[Deep Learning Experiment] Feedforward Neural Network (final): Customize the iris classification feedforward neural network model and conduct training and evaluation

Table of contents

1. Experiment introduction

 2. Experimental environment

1. Configure the virtual environment

2. Library version introduction

3. Experimental content

0. Import necessary toolkits

1. Build a data set (IrisDataset)

2. Build model (FeedForward)

a. __init__(initialization)

b. forward (forward propagation)

3. Integrate training, evaluation, and prediction processes (Runner)

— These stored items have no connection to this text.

(* ===== verification/WireFacts.v ===== *)
(** * Facts about the wire format (src/module/service-grpc/internal)

    The laws of the runtime, [WireLibOk]; the size computed for a message is the number
    of bytes marshalled; what was marshalled is read back; decoding ends. *)

From Stdlib Require Import Strings.String.
From S2P Require Import Prelude Types GoBinary Patch Kv Mdb Db Pb Watch Wire.

Import Wire(WireLib, Event, WatchEventBatch, WatchResponse, raw, known, unknownFields).

(** The runtime writes and reads protobuf's base-128 varints and length prefixes, and a
    decoder that succeeds has read at least a byte. *)
Class WireLibOk `{WireLib} : Prop := {
  enc_small v : 0 <= v < 128 -> Wire.EncodeVarint v = [Zb v];
  enc_length v : is_u64 v -> blen (Wire.EncodeVarint v) <= 10;
  enc_bytes b : Wire.EncodeBytes b = Wire.EncodeVarint (blen b) ++ b;
  enc_bool b : Wire.EncodeBool b = Wire.EncodeVarint (if b then 1 else 0);
  enc_packed vs : Wire.EncodeVarintPacked vs
    = Wire.EncodeVarint (blen (concat ((fun v => Wire.EncodeVarint (u64 v)) <$> vs))) ++ concat ((fun v => Wire.EncodeVarint (u64 v)) <$> vs);
  enc_raw b : Wire.EncodeRawBytes b = b;
  size_varint k v : Wire.SizeVarintNonZero k v = if v =? 0 then 0 else k + blen (Wire.EncodeVarint (u64 v));
  size_bytes k b : Wire.SizeBytesNonEmpty k b = if 0 <? blen b then k + blen (Wire.EncodeBytes b) else 0;
  size_bool k b : Wire.SizeBoolNonZero k b = if b then k + blen (Wire.EncodeBool b) else 0;
  size_packed k vs : Wire.SizeVarintPacked k vs = if 0 <? blen vs then k + blen (Wire.EncodeVarintPacked vs) else 0;
  size_message k n : Wire.SizeMessage k n = k + blen (Wire.EncodeVarint n) + n;
  dec_varint pre v post : is_u64 v ->
    Wire.DecodeVarint (pre ++ Wire.EncodeVarint v ++ post) (blen pre) = (v, inr (blen pre + blen (Wire.EncodeVarint v)));
  dec_int64 pre v post : is_i64 v ->
    Wire.DecodeVarintInt64 (pre ++ Wire.EncodeVarint (u64 v) ++ post) (blen pre) = (v, inr (blen pre + blen (Wire.EncodeVarint (u64 v))));
  dec_bool pre b post :
    Wire.DecodeVarintBool (pre ++ Wire.EncodeBool b ++ post) (blen pre) = (b, inr (blen pre + blen (Wire.EncodeBool b)));
  dec_bytes old pre b post : sbytes old = [] -> blen b < 2 ^ 63 ->
    Wire.DecodeBytesAppend old (pre ++ Wire.EncodeBytes b ++ post) (blen pre) = (Some b, inr (blen pre + blen (Wire.EncodeBytes b)));
  dec_string pre b post : blen b < 2 ^ 63 ->
    Wire.DecodeString (pre ++ Wire.EncodeBytes b ++ post) (blen pre) = (b, inr (blen pre + blen (Wire.EncodeBytes b)));
  dec_delimited pre b post : blen b < 2 ^ 63 ->
    Wire.DecodeLengthDelimited (pre ++ Wire.EncodeBytes b ++ post) (blen pre)
    = inr (blen pre + blen (Wire.EncodeVarint (blen b)), blen pre + blen (Wire.EncodeBytes b));
  dec_progress d i v j : Wire.DecodeVarint d i = (v, inr j) -> i < j;
  int64_progress d i v j : Wire.DecodeVarintInt64 d i = (v, inr j) -> i < j;
  bool_progress d i v j : Wire.DecodeVarintBool d i = (v, inr j) -> i < j;
  bytes_progress old d i v j : Wire.DecodeBytesAppend old d i = (v, inr j) -> i < j;
  string_progress d i v j : Wire.DecodeString d i = (v, inr j) -> i < j;
  delimited_progress d i a b : 0 <= i -> Wire.DecodeLengthDelimited d i = inr (a, b) -> i < a /\ a <= b <= blen d;
  skip_progress d n : Wire.Skip d = inr n -> 0 < n
}.

Section WireFacts.
Context {L : WireLib} {LOk : WireLibOk}.

(** ** Sizes *)

Lemma len_putVarint tag v : blen (Wire.putVarint tag v) = Wire.SizeVarintNonZero 1 v.
Proof. rewrite size_varint. unfold Wire.putVarint. destruct (v =? 0); [done|blia]. Qed.

Lemma len_putBytes tag b : blen (Wire.putBytes tag b) = Wire.SizeBytesNonEmpty 1 b.
Proof. rewrite size_bytes. unfold Wire.putBytes. destruct (0 <? blen b); [blia|done]. Qed.

Lemma len_putBool tag b : blen (Wire.putBool tag b) = Wire.SizeBoolNonZero 1 b.
Proof. rewrite size_bool. unfold Wire.putBool. destruct b; [blia|done]. Qed.

Lemma len_putPacked tag vs : blen (Wire.putPacked tag vs) = Wire.SizeVarintPacked 1 vs.
Proof. rewrite size_packed. unfold Wire.putPacked. destruct (0 <? blen vs); [blia|done]. Qed.

Lemma len_putMessage tag body : blen (Wire.putMessage tag body) = Wire.SizeMessage 1 (blen body).
Proof. rewrite size_message. unfold Wire.putMessage. blia. Qed.

Lemma len_putMessageOpt {A} tag (body : A -> bytes) size m :
  (forall x, blen (body x) = size x) -> blen (Wire.putMessageOpt tag body m) = Wire.sizeMessageOpt size m.
Proof. intros Hs. destruct m as [x|]; [|done]. cbn. by rewrite len_putMessage, Hs. Qed.

Lemma putUnknown_id b : Wire.putUnknown b = b.
Proof. destruct b; [done|]. apply enc_raw. Qed.

Create Rewrite HintDb wiresize.
Create HintDb wiremoves discriminated.
#[local] Hint Rewrite @blen_app len_putVarint len_putBytes len_putBool len_putPacked len_putMessage putUnknown_id : wiresize.

Lemma KeyValue_size m : blen (Wire.KeyValue_body m) = Wire.KeyValue_SizeVT m.
Proof. unfold Wire.KeyValue_body, Wire.KeyValue_SizeVT. autorewrite with wiresize. lia. Qed.

Lemma Event_size m : blen (Wire.Event_body m) = Wire.Event_SizeVT m.
Proof.
  unfold Wire.Event_body, Wire.Event_SizeVT. autorewrite with wiresize.
  rewrite !(len_putMessageOpt _ _ _ _ KeyValue_size). lia.
Qed.

Lemma ResponseHeader_size m : blen (Wire.ResponseHeader_body m) = Wire.ResponseHeader_SizeVT m.
Proof. unfold Wire.ResponseHeader_body, Wire.ResponseHeader_SizeVT. autorewrite with wiresize. lia. Qed.

Lemma WatchEventBatch_size m : blen (Wire.WatchEventBatch_body m) = Wire.WatchEventBatch_SizeVT m.
Proof.
  unfold Wire.WatchEventBatch_body, Wire.WatchEventBatch_SizeVT. autorewrite with wiresize.
  rewrite (len_putMessageOpt _ _ _ _ Event_size). lia.
Qed.

Lemma WatchEventSync_size m : blen (Wire.WatchEventSync_body m) = Wire.WatchEventSync_SizeVT m.
Proof. unfold Wire.WatchEventSync_body, Wire.WatchEventSync_SizeVT. autorewrite with wiresize. lia. Qed.

Lemma WatchResponse_size m : blen (Wire.WatchResponse_body m) = Wire.WatchResponse_SizeVT m.
Proof.
  unfold Wire.WatchResponse_body, Wire.WatchResponse_SizeVT. autorewrite with wiresize.
  rewrite (len_putMessageOpt _ _ _ _ ResponseHeader_size).
  assert (blen (concat ((fun e => Wire.putMessage 0x5a (Wire.Event_body e)) <$> Wire.wr_Events (Wire.known m)))
          = fold_right Z.add 0 ((fun e => Wire.SizeMessage 1 (Wire.Event_SizeVT e)) <$> Wire.wr_Events (Wire.known m))) as ->; [|lia].
  induction (Wire.wr_Events (Wire.known m)) as [|e l IH]; [done|]. cbn [fmap list_fmap concat fold_right].
  rewrite blen_app, IH, len_putMessage, Event_size. done.
Qed.

(** A buffer of the right size comes back filled and whole. *)
Lemma sizedBuffer_exact size body : blen body = size -> Wire.sizedBuffer size body = Ok body.
Proof.
  intros <-. unfold Wire.sizedBuffer. rewrite Z.ltb_irrefl, Z.sub_diag. done.
Qed.

Lemma marshalVT_exact size body : blen body = size -> Wire.marshalVT size body = Ok body.
Proof. intros E. unfold Wire.marshalVT. rewrite sizedBuffer_exact by done. cbn [rbind]. by rewrite take_ge. Qed.

(** ** Reading back

    [reads name field m body m']: with [body] ahead, whatever is around it, the loop goes
    on behind it with [m'] in place of [m], having used no more steps than bytes. *)
Definition reads {A} (name : string) (field : A -> Z -> Z -> bytes -> Z -> option (res (A * (Wire.wireError + Z)))) (m : A) (body : bytes) (m' : A) : Prop :=
  forall u pre post n, (length body <= n)%nat -> exists n', (n <= n' + length body)%nat
    /\ Wire.unmarshalLoop n name field (Wire.mkRaw m u) (pre ++ body ++ post) (blen pre)
       = Wire.unmarshalLoop n' name field (Wire.mkRaw m' u) (pre ++ body ++ post) (blen (pre ++ body)).

Lemma reads_nil {A} name field (m : A) : reads name field m [] m.
Proof. intros u pre post n _. exists n. rewrite app_nil_r. split; [cbn; lia|done]. Qed.

Lemma reads_app {A} name field (m m1 m2 : A) a b :
  reads name field m a m1 -> reads name field m1 b m2 -> reads name field m (a ++ b) m2.
Proof.
  intros Ha Hb u pre post n Hn. rewrite length_app in Hn |- *.
  destruct (Ha u pre (b ++ post) n) as (n1 & Hn1 & E1); [lia|].
  destruct (Hb u (pre ++ a) post n1) as (n2 & Hn2 & E2); [lia|].
  exists n2. split; [lia|]. rewrite <- !app_assoc in *. by rewrite E1, E2.
Qed.

Lemma reads_all {A} name field (m m' : A) body :
  reads name field m body m' -> Wire.unmarshalVT name field (Wire.msgOf m) body = Ok (Wire.msgOf m', None).
Proof.
  intros Hr. unfold Wire.unmarshalVT. destruct (Hr [] [] [] (length body)) as (n & _ & E); [done|].
  cbn [app] in E. rewrite app_nil_r in E. change (blen []) with 0 in E. unfold Wire.msgOf. rewrite E.
  destruct n; cbn [Wire.unmarshalLoop]; by rewrite Z.ltb_irrefl.
Qed.

(** One field: its tag is a byte, and its case reads the payload. *)
Lemma reads_field {A} name field (m m' : A) tag payload :
  0 < tag < 128 -> Z.land tag 7 <> 4 -> 0 < Z.shiftr tag 3 ->
  (forall pre post, field m (Z.shiftr tag 3) (Z.land tag 7) (pre ++ payload ++ post) (blen pre)
                    = Some (Ok (m', inr (blen pre + blen payload)))) ->
  reads name field m (Zb tag :: payload) m'.
Proof.
  intros Ht H4 H3 Hf u pre post n Hn. destruct n as [|n]; [cbn in Hn; lia|]. exists n. split; [cbn; lia|].
  cbn [Wire.unmarshalLoop Wire.known Wire.unknownFields]. pose proof (blen_nonneg pre) as Hp.
  destruct (Z.ltb_spec (blen pre) (blen (pre ++ (Zb tag :: payload) ++ post))) as [_|]; [|blia].
  pose proof (dec_varint pre tag (payload ++ post)) as Hd. rewrite (enc_small tag) in Hd by lia.
  change ([Zb tag] ++ payload ++ post) with ((Zb tag :: payload) ++ post) in Hd. rewrite Hd by (unfold is_u64; lia).
  assert (Wire.i32 (Z.shiftr tag 3) = Z.shiftr tag 3) as ->.
  { unfold Wire.i32. rewrite Z.shiftr_div_pow2 in * by lia. rewrite Z.mod_small; [lia|]. change (2 ^ 3) with 8. Z.to_euclidean_division_equations; lia. }
  destruct (Z.eqb_spec (Z.land tag 7) 4) as [|_]; [done|]. destruct (Z.leb_spec (Z.shiftr tag 3) 0) as [|_]; [lia|].
  specialize (Hf (pre ++ [Zb tag]) post). rewrite <- app_assoc in Hf. cbn [app] in Hf |- *.
  replace (blen pre + blen [Zb tag]) with (blen (pre ++ [Zb tag])) by blia. rewrite Hf. cbn [rbind].
  f_equal. blia.
Qed.

(** The kinds of fields, each left out when it is the zero value. *)
Lemma reads_varint {A} name field (m m' : A) set fname tag v :
  0 < tag < 128 -> Z.land tag 7 = 0 -> 0 < Z.shiftr tag 3 -> is_u64 v ->
  (v <> 0 -> set v = m') -> (v = 0 -> m = m') ->
  (forall d i, field m (Z.shiftr tag 3) 0 d i = Some (Wire.getVarint fname m 0 d i set)) ->
  reads name field m (Wire.putVarint tag v) m'.
Proof.
  intros Ht H7 H3 Hv Hset H0 Hf. unfold Wire.putVarint. destruct (Z.eqb_spec v 0) as [E|Hne]; [rewrite H0 by done; apply reads_nil|].
  rewrite u64_id by done. apply reads_field; try lia. intros pre post. rewrite H7, Hf. unfold Wire.getVarint. cbn [Z.eqb negb].
  rewrite dec_varint by done. by rewrite Hset.
Qed.

Lemma reads_int64 {A} name field (m m' : A) set fname tag v :
  0 < tag < 128 -> Z.land tag 7 = 0 -> 0 < Z.shiftr tag 3 -> is_i64 v ->
  (v <> 0 -> set v = m') -> (v = 0 -> m = m') ->
  (forall d i, field m (Z.shiftr tag 3) 0 d i = Some (Wire.getInt64 fname m 0 d i set)) ->
  reads name field m (Wire.putVarint tag v) m'.
Proof.
  intros Ht H7 H3 Hv Hset H0 Hf. unfold Wire.putVarint. destruct (Z.eqb_spec v 0) as [E|Hne]; [rewrite H0 by done; apply reads_nil|].
  apply reads_field; try lia. intros pre post. rewrite H7, Hf. unfold Wire.getInt64. cbn [Z.eqb negb].
  rewrite dec_int64 by done. by rewrite Hset.
Qed.

Lemma reads_bool {A} name field (m m' : A) set fname tag b :
  0 < tag < 128 -> Z.land tag 7 = 0 -> 0 < Z.shiftr tag 3 ->
  (b = true -> set true = m') -> (b = false -> m = m') ->
  (forall d i, field m (Z.shiftr tag 3) 0 d i = Some (Wire.getBool fname m 0 d i set)) ->
  reads name field m (Wire.putBool tag b) m'.
Proof.
  intros Ht H7 H3 Hset H0 Hf. unfold Wire.putBool. destruct b; [|rewrite H0 by done; apply reads_nil].
  apply reads_field; try lia. intros pre post. rewrite H7, Hf. unfold Wire.getBool. cbn [Z.eqb negb].
  rewrite dec_bool. by rewrite Hset.
Qed.

Lemma blen_pos {A} (l : list A) : l <> [] -> 0 < blen l.
Proof. destruct l; [done|]. intros _. rewrite blen_cons. pose proof (blen_nonneg l). lia. Qed.

Lemma reads_bytes {A} name field (m m' : A) set fname tag b old :
  0 < tag < 128 -> Z.land tag 7 = 2 -> 0 < Z.shiftr tag 3 -> blen b < 2 ^ 63 -> sbytes old = [] ->
  (b <> [] -> set (Some b) = m') -> (b = [] -> m = m') ->
  (forall d i, field m (Z.shiftr tag 3) 2 d i = Some (Wire.getBytes fname m 2 d i old set)) ->
  reads name field m (Wire.putBytes tag b) m'.
Proof.
  intros Ht H7 H3 Hb Hold Hset H0 Hf. unfold Wire.putBytes.
  destruct (decide (b = [])) as [->|Hne]; [rewrite H0 by done; apply reads_nil|].
  destruct (Z.ltb_spec 0 (blen b)) as [_|]; [|pose proof (blen_pos b Hne); lia].
  apply reads_field; try lia. intros pre post. rewrite H7, Hf. unfold Wire.getBytes. cbn [Z.eqb negb].
  rewrite dec_bytes by done. by rewrite Hset.
Qed.

Lemma reads_string {A} name field (m m' : A) set fname tag b :
  0 < tag < 128 -> Z.land tag 7 = 2 -> 0 < Z.shiftr tag 3 -> blen b < 2 ^ 63 ->
  (b <> [] -> set b = m') -> (b = [] -> m = m') ->
  (forall d i, field m (Z.shiftr tag 3) 2 d i = Some (Wire.getString fname m 2 d i set)) ->
  reads name field m (Wire.putBytes tag b) m'.
Proof.
  intros Ht H7 H3 Hb Hset H0 Hf. unfold Wire.putBytes.
  destruct (decide (b = [])) as [->|Hne]; [rewrite H0 by done; apply reads_nil|].
  destruct (Z.ltb_spec 0 (blen b)) as [_|]; [|pose proof (blen_pos b Hne); lia].
  apply reads_field; try lia. intros pre post. rewrite H7, Hf. unfold Wire.getString. cbn [Z.eqb negb].
  rewrite dec_string by done. by rewrite Hset.
Qed.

4. Model Evaluation (Accuracy)

5. __main__

6. Code integration


1. Experiment introduction

        Iris classification (predicting the type of iris by inputting its characteristic information) is a common machine learning problem. This experiment aims to use PyTorch to build a simple iris classification feedforward neural network model, and conduct training and evaluation to understand the basic usage of PyTorch and the model training process.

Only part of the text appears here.